La comunidad católica se movilizó y una multitud caminó varios kilómetrospara llegar a la basílica. Testimonios de creyentes.

Miles de peregrinos y devotos de la Virgen de Itatí colmaron la localidad de Corrientes que lleva su nombre. Todos tratando de sobrellevar el agobiante calor que rondaba los 37 grados ayer durante la mañana. La convocatoria reunía a jóvenes de todo el Litoral argentinos. La jornada además estuvo protagonizada por la conferencia del presidente de la Conferencia Episcopal Argentina, Oscar Ojea.

NORTE estuvo en Itatí y recogió algunos testimonios de los devotos que se acercaban a pedir y agradecer a la virgen.

Agustina Alarcón de Corrientes Capital y su novio Gastón Romero de Saladas expresaron: “Vinimos a agradecer que tenemos trabajo y a renovarle nuestra fe a la Virgen”. Para la pareja, era la primera vez que iba a la Basílica.

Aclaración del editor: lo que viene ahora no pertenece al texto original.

(* ===== verification/BanPoolSystem.v ===== *)
(** * The ban pool at work: clock, context, goroutines

    A step relation over the pool, the clock, the state of the current context and the
    [waitUnban] goroutines.  Each critical section of the pool's mutex is one step;
    anything may happen between two of them.  Time only passes in [EvTick] and between
    the two reads of the clock of [RestoreBans]. *)

From S2P Require Import Prelude.
From S2P Require Import GoStrings.
From S2P Require Import Repository.
From S2P Require Import Firewall.
From S2P Require Import BanPool.
From S2P Require Import BanPoolOps.

(** Where a goroutine stands: at the head of the outer loop, inside [waitForContext]
    since some instant, or past it, about to lock the mutex. *)
Inductive phase : Type :=
| PStart
| PWaiting (since delay : Z)
| PReady.

Record goroutine := Goroutine {
  g_ban : Ban; g_retries : Z; g_phase : phase; g_cancelled : bool }.

Record sys (R F : Type) := Sys {
  now : Z; cancelled : bool; spool : banPool R F; gos : list goroutine }.
Arguments Sys {_ _} _ _ _ _.
Arguments now {_ _} _.
Arguments cancelled {_ _} _.
Arguments spool {_ _} _.
Arguments gos {_ _} _.

Inductive event : Type :=
| EvTick
| EvBan (ip : string) (banSeconds : Z) (already : bool) (err : option banpool_err)
| EvUnban (ip : string) (err : option banpool_err)
| EvRestore (t2 : Z) (err : option banpool_err)
| EvStart (ban : Ban)
| EvWait (ban : Ban) (result : bool)
| EvRound (ban : Ban) (out : wait_outcome)
| EvCancel
| EvNewContext.

(** [go bp.waitUnban(ctx, ban)]. *)
Definition spawn (done : bool) (ban : Ban) : goroutine := Goroutine ban 0 PStart done.

(** The goroutine after a round: gone, or waiting again. *)
Definition after_round (t : Z) (g : goroutine) (out : wait_outcome) : list goroutine :=
  match out with
  | Return => []
  | Break ban => [Goroutine ban (g_retries g) PStart (g_cancelled g)]
  | Retry n => [Goroutine (g_ban g) n (PWaiting t unbanRetryInterval) (g_cancelled g)]
  end.

Definition cancel (g : goroutine) : goroutine :=
  Goroutine (g_ban g) (g_retries g) (g_phase g) true.

Section System.
Context {R F : Type} `{Repository R} `{Firewall F}.
Abbreviation system := (sys R F).

Inductive step : system → event → system → Prop :=
| step_tick s t :
    now s <= t → step s EvTick (Sys t (cancelled s) (spool s) (gos s))
| step_ban s ip secs p' already err started :
    BanIP (now s) ip secs (spool s) = (p', (already, err), started) →
    step s (EvBan ip secs already err)
      (Sys (now s) (cancelled s) p'
         (gos s ++ match started with Some b => [spawn (cancelled s) b] | None => [] end))
| step_unban s ip p' err :
    UnbanIP ip (spool s) = (p', err) →
    step s (EvUnban ip err) (Sys (now s) (cancelled s) p' (gos s))
| step_restore s t2 p' err started :
    now s <= t2 → RestoreBans (now s) t2 (spool s) = (p', err, started) →
    step s (EvRestore t2 err)
      (Sys t2 (cancelled s) p' (gos s ++ map (spawn (cancelled s)) started))
| step_start s gs1 gs2 g :
    gos s = gs1 ++ g :: gs2 → g_phase g = PStart →
    step s (EvStart (g_ban g))
      (Sys (now s) (cancelled s) (spool s)
         (gs1 ++ Goroutine (g_ban g) (g_retries g)
                   (PWaiting (now s) (BannedUntil (g_ban g) - now s)) (g_cancelled g) :: gs2))
| step_wait s gs1 gs2 g since delay b :
    gos s = gs1 ++ g :: gs2 → g_phase g = PWaiting since delay →
    waitForContext delay (now s - since) (g_cancelled g) b →
    step s (EvWait (g_ban g) b)
      (Sys (now s) (cancelled s) (spool s)
         (gs1 ++ (if b then [Goroutine (g_ban g) (g_retries g) PReady (g_cancelled g)] else []) ++ gs2))
| step_round s gs1 gs2 g p' out :
    gos s = gs1 ++ g :: gs2 → g_phase g = PReady →
    waitUnban_round (now s) (g_ban g) (g_retries g) (spool s) = (p', out) →
    step s (EvRound (g_ban g) out)
      (Sys (now s) (cancelled s) p' (gs1 ++ after_round (now s) g out ++ gs2))
| step_cancel s :
    step s EvCancel (Sys (now s) true (spool s) (map cancel (gos s)))
| step_newctx s :
    cancelled s = true → step s EvNewContext (Sys (now s) false (spool s) (gos s)).

Inductive steps : system → list event → system → Prop :=
| steps_nil s : steps s [] s
| steps_cons s1 e s2 es s3 : step s1 e s2 → steps s2 es s3 → steps s1 (e :: es) s3.

Lemma steps_one s1 e s2 : step s1 e s2 → steps s1 [e] s2.
Proof. intros. econstructor; [done|constructor]. Qed.
Lemma steps_app s1 es1 s2 es2 s3 : steps s1 es1 s2 → steps s2 es2 s3 → steps s1 (es1 ++ es2) s3.
Proof. induction 1; simpl; [done|]. intros. econstructor; eauto. Qed.
End System.

Section Invariant.
Context {R F : Type} `{RepositorySpec R} `{FirewallSpec F}.
Abbreviation system := (sys R F).

(** What every goroutine knows of the table. *)
Record go_ok (p : banPool R F) (g : goroutine) : Prop := {
  go_id : ID (g_ban g) < pool_next p;
  go_ip : ∀ x, x ∈ rows p → ID x = ID (g_ban g) → IP x = IP (g_ban g);
  go_retries : 0 <= g_retries g <= maxUnbanRetries }.

Record sys_inv (s : system) : Prop := {
  si_pool : pool_inv (spool s);
  si_gos : ∀ g, g ∈ gos s → go_ok (spool s) g }.

(** The table may grow by fresh ids and keep, lose or prolong rows. *)
Definition rows_from (p p' : banPool R F) : Prop :=
  pool_next p <= pool_next p' ∧
  ∀ x, x ∈ rows p' → (∃ y, y ∈ rows p ∧ same_or_later y x) ∨ pool_next p <= ID x.

Lemma go_ok_mono p p' g : rows_from p p' → go_ok p g → go_ok p' g.
Proof.
  intros [Hn Hr] [Hid Hip Hret]. split; [lia| |done].
  intros x Hx He. destruct (Hr x Hx) as [(y & Hy & Hy1 & Hy2 & _)|Hge]; [|lia].
  rewrite Hy2. apply Hip; [done|congruence].
Qed.

Lemma rows_from_sub p p' :
  pool_next p' = pool_next p → (∀ x, x ∈ rows p' → x ∈ rows p) → rows_from p p'.
Proof. intros Hn Hs. split; [lia|]. intros x Hx%Hs. left. eauto using same_or_later_refl. Qed.

(** A goroutine started for a row of the table. *)
Lemma go_ok_spawn p done b : pool_inv p → b ∈ rows p → go_ok p (spawn done b).
Proof.
  intros [Ht _ _] Hb. split; simpl; [by apply (tok_next _ _ Ht)| |done].
  intros x Hx He. by rewrite (ids_inj (rows p) x b (tok_ids _ _ Ht)).
Qed.

Lemma elem_of_mid {A} (l1 l2 : list A) x y l :
  y ∈ l1 ++ l ++ l2 → y ∈ l1 ++ x :: l2 ∨ y ∈ l.
Proof. set_solver. Qed.

Lemma step_inv s e s' : sys_inv s → step s e s' → sys_inv s'.
Proof.
  intros [Hp Hg] Hstep. destruct Hstep as
    [s t Ht|s ip secs p' already err started Hb|s ip p' err Hu|s t2 p' err started Ht Hr
    |s gs1 gs2 g Hgs Hph|s gs1 gs2 g since delay b Hgs Hph Hw|s gs1 gs2 g p' out Hgs Hph Hr|s|s Hc].
  - done.
  - apply BanIP_spec in Hb as Hpost; [|done]. destruct Hpost as [Hinv [_ _ Hn] _ Hids _ _ _ Hst _].
    assert (Hfrom : rows_from (spool s) p') by (split; [done|naive_solver]).
    split; [done|]. intros g [Hin|Hin]%elem_of_app; [by eapply go_ok_mono; eauto|]. simpl in *.
    destruct started as [b|]; [|by apply elem_of_nil in Hin].
    apply list_elem_of_singleton in Hin as ->. apply go_ok_spawn; [done|].
    destruct Hst as (_ & _ & -> & _). set_solver.
  - apply unban_spec in Hu as [Hinv _ Hn Hs _ _]; [|done]. split; [done|].
    intros g Hin. eapply go_ok_mono; [by apply rows_from_sub|auto].
  - apply RestoreBans_spec in Hr as [Hinv Hn Hs Hst _ _]; [|done]. split; [done|].
    intros g [Hin|Hin]%elem_of_app; simpl in *.
    + eapply go_ok_mono; [by apply rows_from_sub|auto].
    + apply list_elem_of_In, in_map_iff in Hin as (b & <- & Hin%list_elem_of_In).
      apply go_ok_spawn; [done|]. by apply Hst.
  - assert (Hgg : go_ok (spool s) g) by (apply Hg; rewrite Hgs; set_solver).
    split; [done|]. simpl. intros g' Hin.
    apply (elem_of_mid gs1 gs2 g g' [_]) in Hin as [Hin|Hin]; [apply Hg; by rewrite Hgs|].
    apply list_elem_of_singleton in Hin as ->. by destruct Hgg.
  - assert (Hgg : go_ok (spool s) g) by (apply Hg; rewrite Hgs; set_solver).
    split; [done|]. simpl. intros g' Hin.
    apply (elem_of_mid gs1 gs2 g g') in Hin as [Hin|Hin]; [apply Hg; by rewrite Hgs|].
    destruct b; [|by apply elem_of_nil in Hin].
    apply list_elem_of_singleton in Hin as ->. by destruct Hgg.
  - assert (Hgg : go_ok (spool s) g) by (apply Hg; rewrite Hgs; set_solver).
    apply waitUnban_round_spec in Hr as [Hinv _ Hn Hs _ _ Hout]; [|done]. split; [done|]. simpl.
    assert (Hfrom : rows_from (spool s) p') by by apply rows_from_sub.
    intros g' Hin. apply (elem_of_mid gs1 gs2 g g') in Hin as [Hin|Hin].
    { eapply go_ok_mono; [done|]. apply Hg. by rewrite Hgs. }
    apply (go_ok_mono _ _ _ Hfrom) in Hgg as [Hid Hip Hret].
    destruct out as [|cur|n]; simpl in Hin; [by apply elem_of_nil in Hin|..];
      apply list_elem_of_singleton in Hin as ->; split; simpl; try done.
    + destruct Hout as (_ & -> & _). done.
    + intros x Hx. destruct Hout as (_ & -> & -> & _). by apply Hip.
    + unfold maxUnbanRetries in *. lia.
  - split; [done|]. simpl. intros g Hin.
    apply list_elem_of_In, in_map_iff in Hin as (g0 & <- & Hin%list_elem_of_In).
    destruct (Hg g0 Hin). by split.
  - done.
Qed.

Lemma steps_inv s es s' : sys_inv s → steps s es s' → sys_inv s'.
Proof. intros Hs Hst. induction Hst; [done|]. eauto using step_inv. Qed.
End Invariant.

(** ** Safety *)
Section Safety.
Context {R F : Type} `{RepositorySpec R} `{FirewallSpec F}.
Abbreviation system := (sys R F).

(** No rule without a row. *)
Theorem every_rule_has_a_row (s0 s : system) es ip :
  sys_inv s0 → steps s0 es s → block (spool s) ip = true →
  validateBanIP ip = None ∧ ∃ b, b ∈ rows (spool s) ∧ IP b = ip.
Proof. intros Hinv Hst. exact (pi_rule _ (si_pool _ (steps_inv _ _ _ Hinv Hst)) ip). Qed.

(** The steps that may lift a ban before its time: an explicit unban of that address,
    and the restoring of the bans at the start of a cycle. *)
Definition lifts (e : event) (ip : string) : Prop :=
  (∃ err, e = EvUnban ip err) ∨ ∃ t2 err, e = EvRestore t2 err.

Lemma only_ip_survives ip (p p' : banPool R F) b :
  only_ip ip p p' → b ∈ rows p → IP b ≠ ip → b ∈ rows p' ∧ block p' (IP b) = block p (IP b).
Proof. intros [Hr Hb _] Hin Hne. split; [by apply Hr|by apply Hb]. Qed.

Lemma round_survives t ban n (p p' : banPool R F) out b :
  pool_inv p → round_post t ban n p p' out → b ∈ rows p → t < BannedUntil b →
  b ∈ rows p' ∧ block p' (IP b) = block p (IP b).
Proof.
  intros [Ht _ _] [_ Honly _ _ _ Hdue _] Hb Hlt.
  destruct Hdue as [[Hr Hbl]|(x & Hx & Hxip & Hxid & Hxu)]; [by rewrite <- Hr|].
  apply only_ip_survives with (ip := IP ban); [done|done|].
  intros He. assert (b = x) as ->; [|lia]. apply (tok_ips _ _ Ht); [done|done|congruence].
Qed.

(** C7: an active ban survives every other step, and is never shortened. *)
Theorem active_ban_survives (s s' : system) e b :
  sys_inv s → step s e s' → b ∈ rows (spool s) → now s < BannedUntil b → ¬ lifts e (IP b) →
  (∃ b', b' ∈ rows (spool s') ∧ same_or_later b b') ∧
  (block (spool s) (IP b) = true → block (spool s') (IP b) = true).
Proof.
  intros [Hp Hg] Hstep Hb Hlt Hl.
  assert (Hsame : ∀ p', b ∈ rows p' ∧ block p' (IP b) = block (spool s) (IP b) →
     (∃ b', b' ∈ rows p' ∧ same_or_later b b') ∧
     (block (spool s) (IP b) = true → block p' (IP b) = true)).
  { intros p' [? ->]. eauto using same_or_later_refl. }
  destruct Hstep as
    [s t Ht|s ip secs p' already err started Hbn|s ip p' err Hu|s t2 p' err started Ht Hr
    |s gs1 gs2 g Hgs Hph|s gs1 gs2 g since delay r Hgs Hph Hw|s gs1 gs2 g p' out Hgs Hph Hr|s|s Hc];
    simpl; try by apply Hsame.
  - apply BanIP_spec in Hbn as [_ Honly Hkeep _ _ Hbl _ _ _]; [|done]. split; [by apply Hkeep|].
    intros Hblk. destruct (decide (IP b = ip)) as [<-|Hne]; [by apply Hbl|].
    by rewrite (oi_block _ _ _ Honly).
  - apply unban_spec in Hu as [_ Honly _ _ _ _]; [|done]. apply Hsame.
    apply (only_ip_survives ip); [done|done|]. intros <-. apply Hl. left. eauto.
  - exfalso. apply Hl. right. eauto.
  - apply waitUnban_round_spec in Hr; [|done]. apply Hsame. by eapply round_survives.
Qed.

(** C8: what a caller of [BanIP] gets. *)
Theorem BanIP_outcome t ip secs (p p' : banPool R F) already err started :
  pool_inv p → BanIP t ip secs p = (p', (already, err), started) →
  (already = true → ∃ b, b ∈ rows p ∧ IP b = ip) ∧
  (err = None →
     validateBanIP ip = None ∧ block p' ip = true ∧
     ∃ b, b ∈ rows p' ∧ IP b = ip ∧ t + seconds_duration secs <= BannedUntil b) ∧
  match started with
  | Some b => already = false ∧ err = None ∧ rows p' = rows p ++ [b] ∧ IP b = ip ∧
              BannedUntil b = t + seconds_duration secs
  | None => already = true ∨ err ≠ None
  end ∧
  (∀ i, i ≠ ip → block p' i = block p i) ∧
  (∀ x, x ∈ rows p → ∃ x', x' ∈ rows p' ∧ same_or_later x x').
Proof.
  intros Hinv Hb. apply BanIP_spec in Hb as [_ Honly Hkeep _ _ _ Ha Hst Hok]; [|done].
  split_and!; [done|done| |apply Honly|done].
  destruct started as [b|]; [|done]. destruct Hst as (? & ? & ? & _ & ? & _ & ?). done.
Qed.
End Safety.

(** ** Bounds *)

(** The length of a ban is the number of seconds asked for up to 9223372036 s (292
    years); past that the product wraps around. *)
Theorem seconds_duration_exact s :
  in_u64 s → s <= 9223372036 → seconds_duration s = s * second ∧ 0 <= seconds_duration s.
Proof.
  unfold in_u64, seconds_duration, second. intros Hs Hle. change (10 ^ 9) with 1000000000.
  rewrite (wrap_s64_small s) by lia. rewrite wrap_s64_small by lia. lia.
Qed.

(** The next value is already a ban that ends before it starts. *)
Lemma seconds_duration_wraps : seconds_duration 9223372037 < 0.
Proof. vm_compute. reflexivity. Qed.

Cristian Fabro es de Goya y llegó a Itatí con su familia para agradecer “por tener salud y le pedimos que interceda por nosotros”.

También Vilma Lugo llegó hasta la Basílica, viajó desde Presidencia de la Plaza, interior chaqueño, a Itatí para “pedir trabajo”. “Vine con mi marido y la familia, volvimos a Itatí después de 22 años porque estábamos viviendo en Buenos Aires”, resumió.

Graciela Montenegro e Hilda Rojas son dos amigas que llegaron a Itatí desde Saladas, ciudad distante 70 kilómetros. Unas de las tantas que caminaron kilómetros y kilómetros como muestra de fe y devoción a la Virgen de Itatí.

UN VIAJE CORTO

El camino no estuvo tan congestionado como otros años, en que circular hacia Itatí era armarse de paciencia.

Desde Resistencia, hay que cruzar el puente General Manuel Belgrano, atravesar la avenida 3 de Abril hasta la rotonda “Virgen de Itatí”, desde allí seguir por ruta 12 unos 59 kilómetros hasta llegar al acceso a la localidad. La avenida principal de Itatí es la 25 de Mayo, que es la ruta de ingreso al pueblo, y en donde se ubica la Basílica. El viaje no dura más de una hora y media desde Resistencia a Itatí.

Tras ingresar en el pueblo, se pudo ver más de 100 ómnibus de larga distancia de distintos orígenes que llegaron hasta Itatí para transportar peregrinos a la vera de la avenida 25 de Mayo. También automóviles, carpas y personas acostadas en colchones improvisados, que colocaron en donde les quedaba más cómodo.

Los puestos de venta de comida rápida, asado, pollo al disco, entre otros, también ayudaron a movilizar la economía local y ganar algunos pesos.